Response 2: The example 2 in section 3 is taken from a DC motor discrete-time model. For this kind of objects, their discrete-time models have similar structure and parameters. For example, in a book named Reinforcement Learning and Dynamic Programming Using Function Approximators(Lucian Busoniu, Robert Babuska, Bart De Schutter, et al. CRC Press, Inc. 2010), DC motor was modeled as a two-order discrete-time linear system in section 3.4.5, still the math expression can be checked in the additional word file. The model has the analogous structure and parameters with the example 2 in our manuscript.
As for the example 1, the main goal of choosing a three-order system is to illustrate that the improved Q-learning method is effective for high order systems, since in many optimal control papers the objects are one-order or two-order systems. In fact, the model can be replaced by any other stable linear discrete-time system, and the proposed method is still effective.
In our revised manuscript, we will make the proper explaination for our examples.
Point 3: The HJB equations are unexplained.
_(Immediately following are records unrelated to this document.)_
(** X27. A poll tick between the optimistic append and the end of the send
    takes the optimistic message away again when the ledger does not have
    it yet: fetched messages as many as were held before the send replace
    the held list, which then no longer ends with the optimistic entry. *)
Theorem poll_drops_optimistic_message (address message : string)
    (now_hash now_sent : Z) (st : State) (fetched : list (obj Message.t)) :
  length fetched = length (messages st) ->
  let st' := sendMessage_begin address message now_hash now_sent st in
  messages (pollMessages (messages st') fetched st') = fetched
  /\ length (messages (pollMessages (messages st') fetched st'))
     = length (messages st).
Proof.
  intros Hlen st'.
  assert (Hm : messages (pollMessages (messages st') fetched st') = fetched).
  { rewrite pollMessages_messages, poll_replaces. unfold replaces.
    assert (Hneq : (length fetched =? length (messages st'))%nat = false).
    { apply Nat.eqb_neq. subst st'. unfold sendMessage_begin.
      cbn [messages setMessages]. rewrite length_app. simpl.
      cbn [messages allocated setChatError setIsSendingMessage]. lia. }
    by rewrite Hneq. }
  split; [done|]. by rewrite Hm.
Qed.
(** * logrefactor: the collector and the transformer, embedded in Rocq

    The Go program has two passes.  [collector] walks the syntax trees of
    the source files, finds the logging calls and exports one catalog row
    per call.  [transformer] reads the edited catalog back, generates a
    structured logging call per row and splices it over the original call.

    Go strings are byte strings; they are [string] here (a list of 8-bit
    [ascii]).  The functions of Go's [strings] package are written out on
    bytes.  [TrimSpace], [ToLower], [Title] and [Fields] treat non-ASCII
    runes specially in Go; their models below agree with Go on ASCII text,
    and the general theorems that depend on them say so with [ascii_text].

    Go's [int] is taken as 64 bits wide and is a [Z] here; the only place
    where the width shows is [Atoi]. *)

From stdpp Require Import gmap strings list.
From Stdlib Require Import ZArith Ascii String DecimalString DecimalZ DecimalPos Lia.


Local Open Scope Z_scope.
Set Warnings "-register-all".

(** ** Outcomes of fallible code *)

(** A Go function returning [(T, error)]. *)
Inductive result (A : Type) : Type :=
| Ok (a : A)
| Err (msg : string).
Arguments Ok {A} a.
Arguments Err {A} msg.
(** X11: the flow line of a valid input always prints the recommended
    flow, in one of its five wordings. *)
Theorem flow_line_shows_new_flow (data : InsulinCalculatorFormData) :
  valid_input data = true ->
  exists v,
    run data = Completed v /\
    let shown := fmt1 (new_flow v) in
    let line := newFlowRateInfo (calculate_insulin_adjustment data) in
    line = "Mantener flujo: " ++ shown ++ " cc/h" \/
    line = "Mantener: " ++ shown \/
    line = "Nuevo: " ++ shown \/
    line = "Post-pausa: " ++ shown \/
    line = "Nuevo flujo sugerido: " ++ shown ++ " cc/h (SUSPENDER)".
Proof.
  intros V. destruct (run_valid_end data V) as (d & v & _ & R & E & PE).
  exists v. split; [exact R|]. rewrite E. clear E R V.
  destruct PE; vars_simpl; tauto.
Qed.

Lemma flow_line_shows_new_flow_witness :
  let data := mkFormData 185 170 4.2 in
  exists v,
    run data = Completed v /\
    let shown := fmt1 (new_flow v) in
    let line := newFlowRateInfo (calculate_insulin_adjustment data) in
    line = "Mantener flujo: " ++ shown ++ " cc/h" \/
    line = "Mantener: " ++ shown \/
    line = "Nuevo: " ++ shown \/
    line = "Post-pausa: " ++ shown \/
    line = "Nuevo flujo sugerido: " ++ shown ++ " cc/h (SUSPENDER)".
Proof.
  intros data. apply (flow_line_shows_new_flow data); reflexivity.
Defined.

Lemma append_assoc (a b c : string) : (a ++ b) ++ c = a ++ (b ++ c).
Proof. induction a as [|x a IH]; cbn; [|rewrite IH]; reflexivity. Qed.

Lemma append_nil_r (a : string) : a ++ "" = a.
Proof. induction a as [|x a IH]; cbn; [|rewrite IH]; reflexivity. Qed.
It is not obvious to everyone.
Response 3: The whole name of HJB equations is Hamilton-Jacobi-Bellman equations.In optimal theory, the solution of HJB equations is the real valued function with minimum cost for specific dynamic system and corresponding cost function. So the solution of HJB equations is also the optimal controller of the controlled system. In the HJB equations, all of the information of the controlled system should be known, which means the precise mathematical model of the system should be established. To solve HJB equations, many methods have been researched, and the earlier mentioned Riccati equation is derived from HJB equations.
In our revised manuscript, we will make proper explaination for the HJB equations at where the terms is used.
Point 4: Error in the name of section 2: impoved -> improved and some other language errors (I suggest to review the whole work again).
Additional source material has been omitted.